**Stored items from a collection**
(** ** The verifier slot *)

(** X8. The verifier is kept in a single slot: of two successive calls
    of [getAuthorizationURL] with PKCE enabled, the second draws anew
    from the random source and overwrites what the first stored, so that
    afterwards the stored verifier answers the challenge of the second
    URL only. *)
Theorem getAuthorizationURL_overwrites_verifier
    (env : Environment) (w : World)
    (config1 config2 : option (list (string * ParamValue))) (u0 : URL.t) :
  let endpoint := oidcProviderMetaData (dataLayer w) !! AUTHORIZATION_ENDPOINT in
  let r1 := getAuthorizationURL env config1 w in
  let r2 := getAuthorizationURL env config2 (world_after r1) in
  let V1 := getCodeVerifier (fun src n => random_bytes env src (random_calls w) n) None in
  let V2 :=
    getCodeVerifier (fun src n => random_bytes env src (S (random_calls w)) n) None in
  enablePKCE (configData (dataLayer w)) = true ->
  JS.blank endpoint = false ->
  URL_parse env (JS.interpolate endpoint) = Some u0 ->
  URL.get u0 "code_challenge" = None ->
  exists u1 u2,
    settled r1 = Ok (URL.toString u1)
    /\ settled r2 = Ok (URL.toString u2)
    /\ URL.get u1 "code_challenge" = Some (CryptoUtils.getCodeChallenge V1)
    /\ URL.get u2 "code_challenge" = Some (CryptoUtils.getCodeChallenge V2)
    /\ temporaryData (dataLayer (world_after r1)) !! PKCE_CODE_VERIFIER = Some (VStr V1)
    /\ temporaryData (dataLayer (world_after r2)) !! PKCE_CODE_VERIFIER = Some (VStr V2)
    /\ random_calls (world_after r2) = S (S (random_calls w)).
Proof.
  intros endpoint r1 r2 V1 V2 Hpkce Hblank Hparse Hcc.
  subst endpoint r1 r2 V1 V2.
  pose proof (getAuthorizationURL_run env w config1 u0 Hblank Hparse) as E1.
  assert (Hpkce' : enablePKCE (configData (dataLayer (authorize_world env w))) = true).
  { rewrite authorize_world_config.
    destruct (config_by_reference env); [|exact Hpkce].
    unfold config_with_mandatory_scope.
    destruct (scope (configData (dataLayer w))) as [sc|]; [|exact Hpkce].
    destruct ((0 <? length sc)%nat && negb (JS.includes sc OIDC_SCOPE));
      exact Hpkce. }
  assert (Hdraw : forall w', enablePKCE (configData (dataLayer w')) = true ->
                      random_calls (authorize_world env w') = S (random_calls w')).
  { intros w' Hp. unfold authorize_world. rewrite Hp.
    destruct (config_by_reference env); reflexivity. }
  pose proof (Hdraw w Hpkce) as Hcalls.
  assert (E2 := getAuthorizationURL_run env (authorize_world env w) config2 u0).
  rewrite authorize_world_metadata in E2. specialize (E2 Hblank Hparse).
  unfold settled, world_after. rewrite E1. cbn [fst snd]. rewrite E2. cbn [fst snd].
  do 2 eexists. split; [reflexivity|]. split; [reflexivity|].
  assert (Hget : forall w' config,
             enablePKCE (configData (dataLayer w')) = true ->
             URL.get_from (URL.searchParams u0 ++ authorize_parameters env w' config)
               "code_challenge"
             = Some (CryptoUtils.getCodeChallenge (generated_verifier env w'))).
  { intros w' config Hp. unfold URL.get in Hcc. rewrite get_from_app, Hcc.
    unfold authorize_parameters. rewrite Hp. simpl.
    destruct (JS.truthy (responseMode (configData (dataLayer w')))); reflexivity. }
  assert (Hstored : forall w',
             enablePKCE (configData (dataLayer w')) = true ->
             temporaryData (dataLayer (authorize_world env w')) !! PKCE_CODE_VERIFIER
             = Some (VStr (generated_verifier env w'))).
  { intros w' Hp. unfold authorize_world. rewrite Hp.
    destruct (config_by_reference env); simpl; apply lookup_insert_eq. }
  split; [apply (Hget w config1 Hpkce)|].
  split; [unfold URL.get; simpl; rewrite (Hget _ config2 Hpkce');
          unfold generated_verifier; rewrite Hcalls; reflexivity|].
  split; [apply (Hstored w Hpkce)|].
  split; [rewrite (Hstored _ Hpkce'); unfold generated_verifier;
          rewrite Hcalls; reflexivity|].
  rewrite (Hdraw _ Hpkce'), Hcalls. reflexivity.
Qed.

==

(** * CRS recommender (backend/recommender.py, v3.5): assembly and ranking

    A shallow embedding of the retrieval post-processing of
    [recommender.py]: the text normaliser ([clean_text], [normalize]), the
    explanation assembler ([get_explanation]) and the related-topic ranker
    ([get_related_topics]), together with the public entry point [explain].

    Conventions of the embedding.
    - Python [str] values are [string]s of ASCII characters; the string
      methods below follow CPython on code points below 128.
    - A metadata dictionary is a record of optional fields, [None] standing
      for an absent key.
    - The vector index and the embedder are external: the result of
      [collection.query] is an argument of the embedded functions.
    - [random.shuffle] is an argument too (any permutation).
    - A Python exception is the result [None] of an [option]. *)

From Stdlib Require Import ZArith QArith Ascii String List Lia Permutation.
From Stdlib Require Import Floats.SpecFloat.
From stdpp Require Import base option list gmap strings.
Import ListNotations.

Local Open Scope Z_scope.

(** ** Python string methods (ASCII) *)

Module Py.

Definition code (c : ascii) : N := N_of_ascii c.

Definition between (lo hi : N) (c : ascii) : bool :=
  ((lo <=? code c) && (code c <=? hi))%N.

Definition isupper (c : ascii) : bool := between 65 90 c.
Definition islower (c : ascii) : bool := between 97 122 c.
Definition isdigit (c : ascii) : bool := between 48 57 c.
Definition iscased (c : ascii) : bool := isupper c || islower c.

**WORK INSTRUCTION**
Reproduce exactly the section above that begins at the line containing "From Stdlib Require Import Floats.SpecFloat." and ends at the line containing "Definition iscased (c", leaving out all other lines.

**COMPLETED EXERCISE**
From Stdlib Require Import Floats.SpecFloat.
From stdpp Require Import base option list gmap strings.
Import ListNotations.

Local Open Scope Z_scope.

(** ** Python string methods (ASCII) *)

Module Py.

Definition code (c : ascii) : N := N_of_ascii c.

Definition between (lo hi : N) (c : ascii) : bool :=
  ((lo <=? code c) && (code c <=? hi))%N.

Definition isupper (c : ascii) : bool := between 65 90 c.
Definition islower (c : ascii) : bool := between 97 122 c.
Definition isdigit (c : ascii) : bool := between 48 57 c.
Definition iscased (c : ascii) : bool := isupper c || islower c.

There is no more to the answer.